I'm just curious, is this new forum software GDPR compliant? Are there any docs regarding personal data processing? What if the users decide to exercise their right to be forgotten as per Art. 17 GDPR. Is it easy to deal with such requests?

yes and no

yes, forum moderator can delete user posts/accounts.

no, forum moderators cannot prevent people saving public (or private) user posts/messages and then publishing those.


This is a fundamental aspect of dealing with publicly released data of any type or any platform. EpochTalk is subject to the exact same laws as any other platform in this regard: the laws of reality.

GDPR is not magic, if someone saves something you put online, you're relying on their goodwill not to re-publish that later if you reconsider it as a mistake. Best outcome is achieved by thinking very carefully before you put it online, because statutory legislation cannot protect you if someone re-publishing something attributed to you is sufficiently motivated to keeping that data publicly available.

If you do something interesting enough online, good or bad, it will last a long long time. And there's nothing anyone can do about it, it is equal measures of arrogance and ignorance to believe such a thing to be possible.

[AverageGlabella]

GDPR is not magic, if someone saves something you put online, you're relying on their goodwill not to re-publish that later if you reconsider it as a mistake. Best outcome is achieved by thinking very carefully before you put it online, because statutory legislation cannot protect you if someone re-publishing something attributed to you is sufficiently motivated to keeping that data publicly available.

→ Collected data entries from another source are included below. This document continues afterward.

Lemma insert_detached p ph before n nn st :
  anchored p ph before [] st ->
  dom st !! n = Some nn ->
  nparent nn = None ->
  nkind nn <> KFragment ->
  n <> p ->
  n ∉ before ++ [ph] ->
  Dom.inclusive_ancestor (length (dom st)) (dom st) n p = false ->
  exists st',
    Dom.insertBefore p n None st = (Ok tt, st')
    /\ anchored p ph before [n] st'
    /\ signals st' = signals st /\ effects st' = effects st
    /\ currentEffect st' = currentEffect st /\ console st' = console st
    /\ counters st' = counters st /\ refs st' = refs st
    /\ length (dom st') = length (dom st)
    /\ (forall x, x <> p -> x <> n -> dom st' !! x = dom st !! x).
Proof.
  intros H Hn Hpar Hkind Hnp Hnk Hanc.
  destruct (anc_parent _ _ _ _ _ H) as (pn & Hp & Hck & Hk).
  destruct (anc_placeholder _ _ _ _ _ H) as (phn & Hph & Hphpar).
  pose proof (anc_nodup _ _ _ _ _ H) as Hnd.
  pose proof (anc_not_self _ _ _ _ _ H) as Hself.
  assert (Hnph : n <> ph).
  { intros ->. apply Hnk. apply elem_of_app. right. left. }
  assert (Hpph : p <> ph).
  { intros ->. apply Hself. apply elem_of_app. right. left. }
  eexists. split.
  { unfold Dom.insertBefore, bind at 1.
    unfold Dom.check_insert, bind, Dom.get_node, gets.
    rewrite Hp, Hn. simpl. rewrite Hck, Hanc. simpl.
    unfold ret. rewrite (take_for_insert_detached n nn st Hn Hpar Hkind).
    simpl. unfold bind, Dom.update_node, modify, ret. simpl. reflexivity. }
  split.
  - split; simpl.
    + exists (Dom.with_kids (Dom.insert_at None [n]) pn).
      rewrite list_lookup_alter_eq, list_lookup_alter_ne, Hp by auto.
      split; [reflexivity|]. split; [exact Hck|].
      simpl. rewrite Hk, <- app_assoc. reflexivity.
    + change (before ++ [ph; n]) with (before ++ [ph] ++ [n]). rewrite app_assoc.
      apply NoDup_app. split; [exact Hnd|]. split.
      * intros x Hx Hxn. apply list_elem_of_singleton in Hxn as ->. auto.
      * apply NoDup_singleton.
    + exists phn. rewrite !list_lookup_alter_ne by auto. auto.
    + intros a Ha. apply list_elem_of_singleton in Ha as ->.
      exists (Dom.with_parent (Some p) nn).
      rewrite list_lookup_alter_ne, list_lookup_alter_eq, Hn by auto. auto.
    + change (before ++ [ph; n]) with (before ++ [ph] ++ [n]). rewrite app_assoc.
      intros Hin. apply elem_of_app in Hin as [Hin|Hin]; [auto|].
      apply list_elem_of_singleton in Hin. auto.
  - simpl. repeat split; auto.
    + rewrite !length_alter. reflexivity.
    + intros x Hxp Hxn. rewrite !list_lookup_alter_ne; auto.
Qed.

Lemma nodup_bounded_length (l : list nat) n :
  NoDup l -> (forall x, x ∈ l -> (x < n)%nat) -> (length l <= n)%nat.
Proof.
  intros Hnd Hb. replace n with (length (seq 0 n)) at 1 by apply length_seq.
  apply NoDup_incl_length; [apply NoDup_ListNoDup; exact Hnd|].
  unfold incl. intros x Hx. apply in_seq. apply list_elem_of_In in Hx.
  specialize (Hb x Hx). lia.
Qed.

Lemma anchored_after_length p ph before after st :
  anchored p ph before after st -> (length after <= length (dom st))%nat.
Proof.
  intros H. apply nodup_bounded_length.
  - pose proof (anc_nodup _ _ _ _ _ H) as Hnd.
    apply NoDup_app in Hnd as (_ & _ & Hnd). apply NoDup_cons in Hnd as [_ Hnd]. exact Hnd.
  - intros x Hx. destruct (anc_after _ _ _ _ _ H x Hx) as (xn & Hxn & _).
    eapply lookup_lt_Some; eauto.
Qed.

(** One run of a reactive child's effect body whose callable returns the
    node [n]. *)
Lemma child_effect_node fuel p ph fn before after n nn st st1 :
  call_fn (eval fuel) fn [] st = (Ok (VNode n), st1) ->
  anchored p ph before after st1 ->
  dom st1 !! n = Some nn ->
  nparent nn = None ->
  nkind nn <> KFragment ->
  n <> p ->
  n ∉ before ++ ph :: after ->
  Dom.inclusive_ancestor (length (dom st1)) (dom st1) n p = false ->
  exists st',
    child_effect (eval fuel) p ph fn st = (Ok VUndef, st')
    /\ anchored p ph before [n] st'
    /\ (forall a, a ∈ after -> nparent <$> dom st' !! a = Some None)
    /\ (forall b, b ∈ before -> dom st' !! b = dom st1 !! b)
    /\ length (dom st') = length (dom st1)
    /\ signals st' = signals st1 /\ effects st' = effects st1
    /\ currentEffect st' = currentEffect st1 /\ console st' = console st1.
Proof.
  intros Hcall H Hn Hpar Hkind Hnp Hnk Hanc.
  destruct (remove_following_anchored after (length (dom st1)) p ph before st1 H)
    as (st2 & HL & H2 & P2); [eapply anchored_after_length; eauto|].
  assert (Hn_after : n ∉ after).
  { intros Hin. apply Hnk. apply elem_of_app. right. right. exact Hin. }
  assert (Hn2 : dom st2 !! n = Some nn).
  { rewrite (pr_same _ _ _ _ P2); auto. }
  destruct (insert_detached p ph before n nn st2 H2 Hn2 Hpar Hkind Hnp)
    as (st' & HI & H' & Hs & He & Hc & Ho & Hk & Hr & Hlen & Hsame).
  { intros Hin. apply Hnk. apply elem_of_app in Hin as [Hin|Hin].
    - apply elem_of_app. auto.
    - apply list_elem_of_singleton in Hin as ->. apply elem_of_app. right. left. }
  { rewrite (pr_length _ _ _ _ P2). eapply ancestor_after_pruning; eauto. }
  pose proof (anc_nodup _ _ _ _ _ H) as Hnd.
  pose proof (anc_not_self _ _ _ _ _ H) as Hself.
  exists st'. split.
  { unfold child_effect, try_catch, bind at 1. rewrite Hcall. simpl.
    unfold bind at 1. unfold gets at 1. unfold bind at 1. rewrite HL.
    unfold bind at 1. rewrite (nextSibling_anchored _ _ _ _ _ H2). simpl.
    unfold bind at 1. rewrite HI. reflexivity. }
  split; [exact H'|]. split.
  { intros a Ha.
    assert (a <> p).
    { intros ->. apply Hself. apply elem_of_app. right. right. exact Ha. }
    assert (a <> n) by (intros ->; auto).
    rewrite Hsame by auto. apply (pr_removed _ _ _ _ P2). exact Ha. }
  split.
  { intros b Hb.
    assert (b <> p).
    { intros ->. apply Hself. apply elem_of_app. auto. }
    assert (b <> n).
    { intros ->. apply Hnk. apply elem_of_app. auto. }
    assert (b ∉ after).
    { intros Hin. apply NoDup_app in Hnd as (_ & Hdis & _).
      apply (Hdis b Hb). right. exact Hin. }
    rewrite Hsame by auto. apply (pr_same _ _ _ _ P2); auto. }
  split; [rewrite Hlen; apply (pr_length _ _ _ _ P2)|].
  split; [rewrite Hs; apply (pr_signals _ _ _ _ P2)|].
  split; [rewrite He; apply (pr_effects _ _ _ _ P2)|].
  split; [rewrite Hc; apply (pr_current _ _ _ _ P2)|].
  rewrite Ho; apply (pr_console _ _ _ _ P2).
Qed.


Lemma counter_page_anchored :
  anchored 1 2 [] [3; 0]%nat
    (snd (call_fn (eval 7) counter_child []
            (set_current (Some 0%nat) (set_effects (alter bump 0%nat) counter_page)))).
Proof.
  split.
  - eexists. split; [reflexivity|]. split; reflexivity.
  - refine (bool_decide_unpack (NoDup [2; 3; 0]%nat) _). vm_compute. exact I.
  - eexists. split; reflexivity.
  - intros a Ha. apply list_elem_of_In in Ha. simpl in Ha.
    destruct Ha as [<-|[<-|[]]]; eexists; split; reflexivity.
  - intros Hin. apply list_elem_of_In in Hin. simpl in Hin.
    destruct Hin as [?|[?|[?|[]]]]; discriminate.
Qed.



(** Beside C2: two reactive children in one parent,
    [<div>{() => <b>{a()}</b>}{() => <i>{b()}</i>}</div>].  The rerun of
    the first removes the placeholder of the second (node 4) from the
    parent with everything else that follows its own; the reruns of the
    second then find no placeholder in the parent and append their
    results at the end, one more at each run. *)
Example reactive_siblings_interfere :
  kids_of 0 two_children_page = [1; 2; 4; 5]%nat
  /\ kids_of 0 (snd (write_at 8 0 (VNum 2) two_children_page)) = [1; 7]%nat
  /\ kids_of 0 (snd ((write_at 8 0 (VNum 2) ;;; write_at 8 1 (VNum 20))
                      two_children_page)) = [1; 7; 9]%nat
  /\ kids_of 0 (snd ((write_at 8 0 (VNum 2) ;;; write_at 8 1 (VNum 20) ;;;
                      write_at 8 1 (VNum 30)) two_children_page)) = [1; 7; 9; 11]%nat.
Proof. vm_compute. repeat split; reflexivity. Qed.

If you do something interesting enough online, good or bad, it will last a long long time. And there's nothing anyone can do about it, it is equal measures of arrogance and ignorance to believe such a thing to be possible.

If you are worrying about someone using the data that you are posting  online then you should probably rethink whether you want to post it in the first place. If you are posting/sending personal data then it should always be encrypted anyway. Theymos has shown at least that hes only willing to release data that he has to because of the law but is not going to release data he thinks is irrelevant. I think in the past he has released information only on big cases such as the silkroad messages.

[malevolent]

If you are worrying about someone using the data that you are posting  online then you should probably rethink whether you want to post it in the first place. If you are posting/sending personal data then it should always be encrypted anyway. Theymos has shown at least that hes only willing to release data that he has to because of the law but is not going to release data he thinks is irrelevant. I think in the past he has released information only on big cases such as the silkroad messages.

If someone has been harmed and they report it to the police, that might be enough to convince theymos to release information that could benefit an investigation. For victimless crimes afaik theymos will only cooperate when legally bound to (e.g. a valid US court order).